### INFORMATION

————

(** * Ambient sound mixer: the sound registry, playback and presets

    A shallow embedding of [ambient_mixer_enhanced.py] (class
    [AmbientSoundMixer] with the data classes [Sound] and [Preset]) and the
    properties of its registry of sound slots, of playback through the
    pygame mixer, and of saving, applying and persisting presets.

    Python values are dynamically typed, so the values that travel between
    the registry, the presets and [presets.json] are modelled by one type
    of values, [pyval].  Dictionaries keep their insertion order and are
    association lists.  The effects dictionary of a sound is mutated in
    place and copied with [.copy()], so it lives in a store of objects and
    is held by reference.  Methods run in a monad of state and exceptions:
    an exception leaves the assignments made before it in place, as in
    Python.  A session is a sequence of method calls, of edits of the
    entries and of ticks of the clock, from the state [__init__] builds. *)

From Stdlib Require Import PrimFloat ZArith String Ascii List.
From stdpp Require Import base tactics option list strings.
Import ListNotations.

Local Open Scope string_scope.
Local Open Scope list_scope.

Set Warnings "-register-all".

(** ** Python values *)

(** A reference to a mutable object (a dict or a list) in the store. *)
Abbreviation loc := nat (only parsing).

Inductive pyval : Type :=
| PNone
| PBool (b : bool)
| PInt (z : Z)
| PFloat (f : float)
| PStr (s : string)
| PList (l : list pyval)
| PDict (d : list (string * pyval))
| PRef (r : loc).

(** ** Dictionaries with string keys, in insertion order *)

Section Dict.
Context {V : Type}.

(** [d.get(k)] *)
Fixpoint dict_get (k : string) (d : list (string * V)) : option V :=
  match d with
  | [] => None
  | (k', v) :: d' => if decide (k = k') then Some v else dict_get k d'
  end.

(** [k in d] *)
Definition dict_mem (k : string) (d : list (string * V)) : bool :=
  match dict_get k d with Some _ => true | None => false end.

(** [d[k] = v]: an existing key keeps its place, a new key goes last. *)
Fixpoint dict_set (k : string) (v : V) (d : list (string * V))
  : list (string * V) :=
  match d with
  | [] => [(k, v)]
  | (k', v') :: d' =>
      if decide (k = k') then (k, v) :: d' else (k', v') :: dict_set k v d'
  end.

(** [list(d.keys())] *)
Definition dict_keys (d : list (string * V)) : list string := map fst d.

(** In-place change of the object stored under [k] (the object is shared
    with the dictionary, so [d[k].attr = x] changes the entry). *)
Fixpoint dict_alter (f : V -> V) (k : string) (d : list (string * V))
  : list (string * V) :=
  match d with
  | [] => []
  | (k', v) :: d' =>
      if decide (k = k') then (k', f v) :: d' else (k', v) :: dict_alter f k d'
  end.
End Dict.

(** ** Strings: [str.split(',')] and [str.strip()]

    A string is a sequence of characters with code points below 256. *)

(** [str.isspace] on one character: the white space of Python below 256. *)
Definition isspace (c : ascii) : bool :=
  let n := nat_of_ascii c in
  ((9 <=? n) && (n <=? 13) || (28 <=? n) && (n <=? 32)
   || (n =? 133) || (n =? 160))%nat.

Fixpoint lstrip (s : string) : string :=
  match s with
  | String c s' => if isspace c then lstrip s' else s
  | EmptyString => EmptyString
  end.

(** Strips on the right; the result is empty when [s] is white space only. *)
Fixpoint rstrip (s : string) : string :=
  match s with
  | String c s' =>
      match rstrip s' with
      | EmptyString => if isspace c then EmptyString else String c EmptyString
      | r => String c r
      end
  | EmptyString => EmptyString
  end.

Definition strip (s : string) : string := rstrip (lstrip s).

(** [s.split(sep)] for a one-character separator: [cur] is the piece read
    so far, reversed. *)
Fixpoint split_go (sep : ascii) (cur : string) (s : string) : list string :=
  match s with
  | EmptyString => [String.rev cur]
  | String c s' =>
      if Ascii.eqb c sep then String.rev cur :: split_go sep EmptyString s'
      else split_go sep (String c cur) s'
  end.

Definition split (sep : ascii) (s : string) : list string :=
  split_go sep EmptyString s.

(** [bool(s)] for a string. *)
Definition nonempty (s : string) : bool :=
  match s with EmptyString => false | _ => true end.

(** [[tag.strip() for tag in s.split(',') if tag.strip()]] *)
Definition parse_tags (s : string) : list string :=
  filter (fun t => nonempty t = true) (map strip (split "," s)).

(** ** The data classes *)

(** [class Sound]: [volume] is declared a float and starts at [1.0];
    [load_preset] assigns to it whatever value the preset holds.  [channel]
    is the index of a mixer channel, [effects] refers to a dictionary in the
    store, and [button] is the label of the slot's button once the user
    interface exists. *)
Record Sound : Type := mkSound {
  filename : string;
  volume : pyval;
  channel : option nat;
  is_playing : bool;
  effects : loc;
  button : option string
}.

Definition with_volume (v : pyval) (snd : Sound) : Sound :=
  mkSound (filename snd) v (channel snd) (is_playing snd) (effects snd)
          (button snd).
Definition with_channel (c : option nat) (snd : Sound) : Sound :=
  mkSound (filename snd) (volume snd) c (is_playing snd) (effects snd)
          (button snd).
Definition with_is_playing (b : bool) (snd : Sound) : Sound :=
  mkSound (filename snd) (volume snd) (channel snd) b (effects snd)
          (button snd).
Definition with_effects (r : loc) (snd : Sound) : Sound :=
  mkSound (filename snd) (volume snd) (channel snd) (is_playing snd) r
          (button snd).
Definition with_button (b : option string) (snd : Sound) : Sound :=
  mkSound (filename snd) (volume snd) (channel snd) (is_playing snd)
          (effects snd) b.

————

### YOUR ASSIGNMENT
Starting at the line with "(** [d.get(k)] *)" and ending at the line with "match dict_get k", print each line of the listing above exactly, with no other lines.

### RESULT OF THE EXERCISE
(** [d.get(k)] *)
Fixpoint dict_get (k : string) (d : list (string * V)) : option V :=
  match d with
  | [] => None
  | (k', v) :: d' => if decide (k = k') then Some v else dict_get k d'
  end.

(** [k in d] *)
Definition dict_mem (k : string) (d : list (string * V)) : bool :=
  match dict_get k d with Some _ => true | None => false end.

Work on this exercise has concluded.